Well, it certainly hasn’t been a good week for our state legislators: on Friday, as you probably know, Jerry Brown vetoed the budget proposal passed by state democrats, and as of last night, they’re not even getting paid. Now, it’s looking like much of controller John Chiang’s decision centers around his his determination that education funding alloted in the proposed budget would fall at least $1.3 billion short of the amount legally madated by Proposition 98. Per John Fensterwald at Educated Guess:
The Legislature has the right to appropriate less than schools are entitled to — they did it last year for the current budget — but suspending Prop 98 demands a two-thirds majority. Democrats, who passed the budget bill by a majority vote, didn’t try, and it’s no mystery why.

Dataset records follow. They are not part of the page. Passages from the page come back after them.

Lemma expire_ok now a mailbox : mailbox_ok a mailbox →
  expire now (mb_Messages mailbox) (mb_BytesStored mailbox)
  = (filter (fun m => now < mg_Timeout m) (mb_Messages mailbox),
     total_size (filter (fun m => now < mg_Timeout m) (mb_Messages mailbox))).
Proof.
  intros [Ha Hn Hb Hs]. unfold expire. pose proof (total_size_u64 _ Hb ltac:(lia)).
  rewrite expire_spec by (done || lia). cbn. f_equal. lia.
Qed.

Lemma cleanup_mailbox_ok retention now now' a mailbox mailbox' :
  mailbox_ok a mailbox → cleanup_mailbox retention now now' mailbox = Some mailbox' → mailbox_ok a mailbox'.
Proof.
  intros Hok. pose proof Hok as [Ha Hn Hb Hs]. unfold cleanup_mailbox. rewrite (expire_ok now a) by done.
  case_decide; [done|]. intros [= <-]. split; cbn; [done| | |done].
  2: { apply Forall_forall. intros m [_ Hm]%list_elem_of_filter. rewrite Forall_forall in Hb. by apply Hb. }
  pose proof (length_filter (fun m => now < mg_Timeout m) (mb_Messages mailbox)). unfold len in *. lia.
Qed.

Section reachable.
Context (range : gmap bytes Mailbox → list (bytes * Mailbox)) (Hrange : range_order range).

Lemma manager_ok_set mm m :
  manager_ok mm → Z.of_nat (size m) <= Z.max 0 (mm_maxMailboxes mm) → map_Forall mailbox_ok m →
  manager_ok (set_mailboxes m mm).
Proof. intros [H1 H2 H3 H4] Hs Hm. by split. Qed.

(** Replacing a mailbox that is there, or adding one below the limit. *)
Lemma mailbox_count_insert mm a mailbox :
  manager_ok mm → (is_Some (mm_mailboxes mm !! a) ∨ Z.of_nat (size (mm_mailboxes mm)) < mm_maxMailboxes mm) →
  Z.of_nat (size (<[a := mailbox]> (mm_mailboxes mm))) <= Z.max 0 (mm_maxMailboxes mm).
Proof.
  intros [H1 _ _ _] Ha. destruct (mm_mailboxes mm !! a) eqn:E.
  - rewrite map_size_insert_Some by by eexists. done.
  - rewrite map_size_insert_None by done. destruct Ha as [[? [=]]|?]. lia.
Qed.

Lemma deliver_ok mm t1 t2 t3 d :
  manager_ok mm → delivery_ok d → manager_ok (processDelivery t1 t2 t3 d mm).2.
Proof.
  intros Hok [_ Hbody]. pose proof Hok as [H1 H2 H3 H4]. unfold processDelivery.
  assert (Hgo : ∀ mailbox, mailbox_ok (dl_Address d) mailbox →
    (is_Some (mm_mailboxes mm !! dl_Address d) ∨ Z.of_nat (size (mm_mailboxes mm)) < mm_maxMailboxes mm) →
    ∀ m, mg_Body m = dl_Body d → manager_ok (mkMailboxManager (mm_maxMailboxes mm) (mm_retention mm)
       (<[dl_Address d := store_message t3 m mailbox]> (mm_mailboxes mm)) (mm_deliveries mm) (mg_ID m))).
  { intros mailbox Hm Hc m Hb. split; cbn; [by apply mailbox_count_insert|done|done|].
    apply map_Forall_insert_2; [|done]. apply store_message_ok; [done|by rewrite Hb]. }
  destruct (mm_mailboxes mm !! dl_Address d) as [mailbox|] eqn:E.
  - refine (Hgo mailbox _ _ (mkMailMsg _ _ _ _ _ _ _ _ _) _); [by apply H4|by left|done].
  - case_decide as Hd; [done|].
    refine (Hgo _ _ _ (mkMailMsg _ _ _ _ _ _ _ _ _) _); [apply mailbox_ok_new|right; lia|done].
Qed.

Lemma receive_ok mm now now' c a : manager_ok mm → manager_ok (handleReceive now now' c a mm).2.
Proof.
  intros Hok. pose proof Hok as [H1 H2 H3 H4]. unfold handleReceive.
  destruct (mm_mailboxes mm !! a) as [mailbox|] eqn:E; [|done]. case_decide; [done|].
  destruct (list_find _ _) as [[i m]|] eqn:Ef; cbn.
  - apply manager_ok_set; [done|apply mailbox_count_insert; eauto|]. apply map_Forall_insert_2; [|done].
    apply list_find_Some in Ef as (Hi & _ & _). by apply take_message_ok; [apply H4|].
  - apply manager_ok_set; [done|apply mailbox_count_insert; eauto|]. apply map_Forall_insert_2; [|done].
    pose proof (H4 a mailbox E) as [? ? ? ?]. by split.
Qed.

Lemma create_ok mm t t' a owner attrs : manager_ok mm → manager_ok (handleCreate t t' a owner attrs mm).2.
Proof.
  intros Hok. pose proof Hok as [H1 H2 H3 H4]. unfold handleCreate. case_decide; [done|].
  destruct (mm_mailboxes mm !! a) eqn:E; [done|]. cbn.
  apply manager_ok_set; [done|apply mailbox_count_insert; [done|right; lia]|].
  apply map_Forall_insert_2; [apply mailbox_ok_new|done].
Qed.

Lemma manager_sweep_ok mm f :
  manager_ok mm → (∀ a mailbox mailbox', mailbox_ok a mailbox → f a mailbox = Some mailbox' → mailbox_ok a mailbox') →
  manager_ok (set_mailboxes (sweep f (range (mm_mailboxes mm)) (mm_mailboxes mm)) mm).
Proof.
  intros Hok Hf. pose proof Hok as [H1 H2 H3 H4]. apply manager_ok_set; [done| |].
  - pose proof (sweep_size range f (mm_mailboxes mm) Hrange). lia.
  - by eapply sweep_Forall.
Qed.

(** The state after each event, in terms of the handlers. *)
Lemma mail_step_receive mm now now' c a :
  (mail_step range (MReceive now now' c a) mm).2 = (handleReceive now now' c a mm).2.
Proof.
  cbn. unfold ReceiveMessage, mailbox_handleCommand, mbind, M_bind.
  destruct (handleReceive now now' c a mm) as [[[]| |] ?]; done.
Qed.

Lemma mail_step_create mm t t' a owner attrs :
  (mail_step range (MCreate t t' a owner attrs) mm).2 = (handleCreate t t' a owner attrs mm).2.
Proof.
  cbn. unfold CreateMailbox, mailbox_handleCommand, mbind, M_bind, try.
  destruct (handleCreate t t' a owner attrs mm) as [[]]; done.
Qed.
(* ===== verification/MlmBrokerFacts.v ===== *)
(** * MlmBrokerFacts: what the Malamute broker guarantees as a whole

    The invariants of the four subsystems hold together in every state of
    the broker; a client's stream writes are paid with credit; closing a
    connection removes every trace of the client, a timeout does not. *)

From Stdlib Require Import Strings.Byte ZArith Lia.
From stdpp Require Import base strings numbers gmap list.
From S2P Require Import Prelude Reader MlmMessage MlmCredit MlmMailbox MlmStream MlmService MlmBroker.

#[local] Open Scope Z_scope.
#[local] Set Default Goal Selector "!".

(** ** Histories *)

Inductive mlmEvent : Type :=
| BSocket (frames : list bytes)
| BMessage (h : handling)
| BHeartbeat (now : Z)
| BRespond (sent : bool)
| BTimeouts (now : Z)
| BPublish (t1 t2 t3 : Z)
| BStreamCleanup (now : Z) (clock : bytes → Z)
| BDeliver (t1 t2 t3 : Z)
| BMailCleanup (now : Z) (clock : bytes → Z)
| BServiceTurn (now now' : Z)
| BServiceCleanup (now : Z) (clock : bytes → Z)
| BCreditCleanup (now : Z).

Section facts.
Context (ParseDuration : bytes → option Z) (error_text : error → bytes).
Context (ConnectionPing_Unmarshal : bytes → option Z) (ConnectionPong_Marshal : Z → bytes).
Context (ServiceRequest_Unmarshal : bytes → option ServiceRequestMessage) (CreditConfirm_Marshal : Z → bytes).
Context (a_range : gmap bytes bytes → list (bytes * bytes)).
Context (k_range : gmap bytes ClientCredit → list (bytes * ClientCredit)).
Context (s_range : gmap bytes Stream → list (bytes * Stream)).
Context (subs_range : gmap bytes StreamSubscription → list (bytes * StreamSubscription)).
Context (m_range : gmap bytes Mailbox → list (bytes * Mailbox)).
Context (v_range : gmap bytes mlmService → list (bytes * mlmService)).
Context (w_range : gmap bytes ServiceWorker → list (bytes * ServiceWorker)).
Context (c_range : gmap bytes mlmClient → list (bytes * mlmClient)).

(** The goroutines of the broker and of its subsystems, one turn at a time. *)
Definition mlm_event (e : mlmEvent) : M mlmBroker unit :=
  match e with
  | BSocket frames => socketLoop a_range frames
  | BMessage h => messageLoop error_text ConnectionPing_Unmarshal ConnectionPong_Marshal ServiceRequest_Unmarshal
                    CreditConfirm_Marshal a_range k_range s_range m_range v_range w_range h
  | BHeartbeat now => processHeartbeat now
  | BRespond sent => _ ← sendResponse a_range sent; mret tt
  | BTimeouts now => checkClientTimeouts c_range now
  | BPublish t1 t2 t3 => _ ← on_streams (publicationLoop ParseDuration subs_range t1 t2 t3); mret tt
  | BStreamCleanup now clock => on_streams (stream_cleanupExpiredMessages s_range now clock)
  | BDeliver t1 t2 t3 => on_mailboxes (deliveryLoop t1 t2 t3)
  | BMailCleanup now clock => on_mailboxes (cleanupExpiredMessages m_range now clock)
  | BServiceTurn now now' => _ ← on_services (requestLoop w_range now now'); mret tt
  | BServiceCleanup now clock => on_services (cleanupExpiredRequests v_range now clock)
  | BCreditCleanup now => on_credit (cleanupInactiveClients k_range now)
  end.

Definition mlm_step (e : mlmEvent) (b : mlmBroker) : mlmBroker := (mlm_event e b).2.
Definition mlm_run (es : list mlmEvent) (b : mlmBroker) : mlmBroker := foldl (fun b e => mlm_step e b) b es.

(** ** The invariant *)

Record mlm_ok (w n : Z) (b : mlmBroker) : Prop := {
  mb_ok_credit : credits_ok w (bk_credit b);
  mb_ok_streams : streams_ok n (bk_streams b);
  mb_ok_mailboxes : manager_ok (bk_mailboxes b);
  mb_ok_services : services_ok (bk_services b);
  mb_ok_clients : Z.of_nat (size (bk_clients b)) <= Z.max 0 (bk_MaxConnections b);
  mb_ok_messages : len (bk_messages b) <= messages_cap;
  mb_ok_responses : len (bk_responses b) <= responses_cap;
  mb_ok_heartbeats : len (bk_heartbeats b) <= heartbeats_cap }.

Context (Hs : range_order s_range) (Hsub : range_order subs_range) (Hm : range_order m_range).
Context (Hv : range_order v_range) (Hw : range_order w_range) (Hc : range_order c_range).

Section keeping.
Context (w n : Z) (Hbound : w < 2 ^ 31) (Hn : 0 <= n).

Lemma keeps_on_credit {A} (m : M CreditController A) : keeps (credits_ok w) m → keeps (mlm_ok w n) (on_credit m).
Proof. intros Hk b [H1 H2 H3 H4 H5 H6 H7 H8]. unfold on_credit. specialize (Hk _ H1). destruct (m (bk_credit b)). by split. Qed.
Lemma keeps_on_streams {A} (m : M StreamManager A) : keeps (streams_ok n) m → keeps (mlm_ok w n) (on_streams m).
Proof. intros Hk b [H1 H2 H3 H4 H5 H6 H7 H8]. unfold on_streams. specialize (Hk _ H2). destruct (m (bk_streams b)). by split. Qed.
Lemma keeps_on_mailboxes {A} (m : M MailboxManager A) : keeps manager_ok m → keeps (mlm_ok w n) (on_mailboxes m).
Proof. intros Hk b [H1 H2 H3 H4 H5 H6 H7 H8]. unfold on_mailboxes. specialize (Hk _ H3). destruct (m (bk_mailboxes b)). by split. Qed.
Lemma keeps_on_services {A} (m : M ServiceManager A) : keeps services_ok m → keeps (mlm_ok w n) (on_services m).
Proof. intros Hk b [H1 H2 H3 H4 H5 H6 H7 H8]. unfold on_services. specialize (Hk _ H4). destruct (m (bk_services b)). by split. Qed.
#[local] Hint Resolve keeps_on_credit keeps_on_streams keeps_on_mailboxes keeps_on_services : keeps.

(** The subsystems' own invariants, for the calls the broker makes. *)
Lemma keeps_credit_op o m : (∀ k, (m k).2 = credit_step k_range o k) →
  (match o with COpSetWindow _ _ => MaxCreditWindow <= w | _ => True end) → op_amount_ok o →
  keeps (credits_ok w) (A := unit) m.
Proof. intros E H1 H2 k Hk. rewrite E. by apply credit_step_ok. Qed.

Republicans, at this point at least, are saying they won’t supply the votes needed for suspension….John Mockler, who wrote the Prop 98 law two decades ago and was familiar with this year’s budget process, said that, in writing their budget, Democrats acknowledged that they owed school districts $1 billion in “settle-up” costs from the current and previous years’ budgets. This is the final amount after the books are closed. Mockler said that Democrats then disregarded the debt, figuring they’d pay it sometime in the future.
Yikes. At any rate, Brown is expected to propose a new budget as soon as today — though, as Fensterwald points out, who knows how he’ll make more cuts without the Republican votes needed to suspend 98.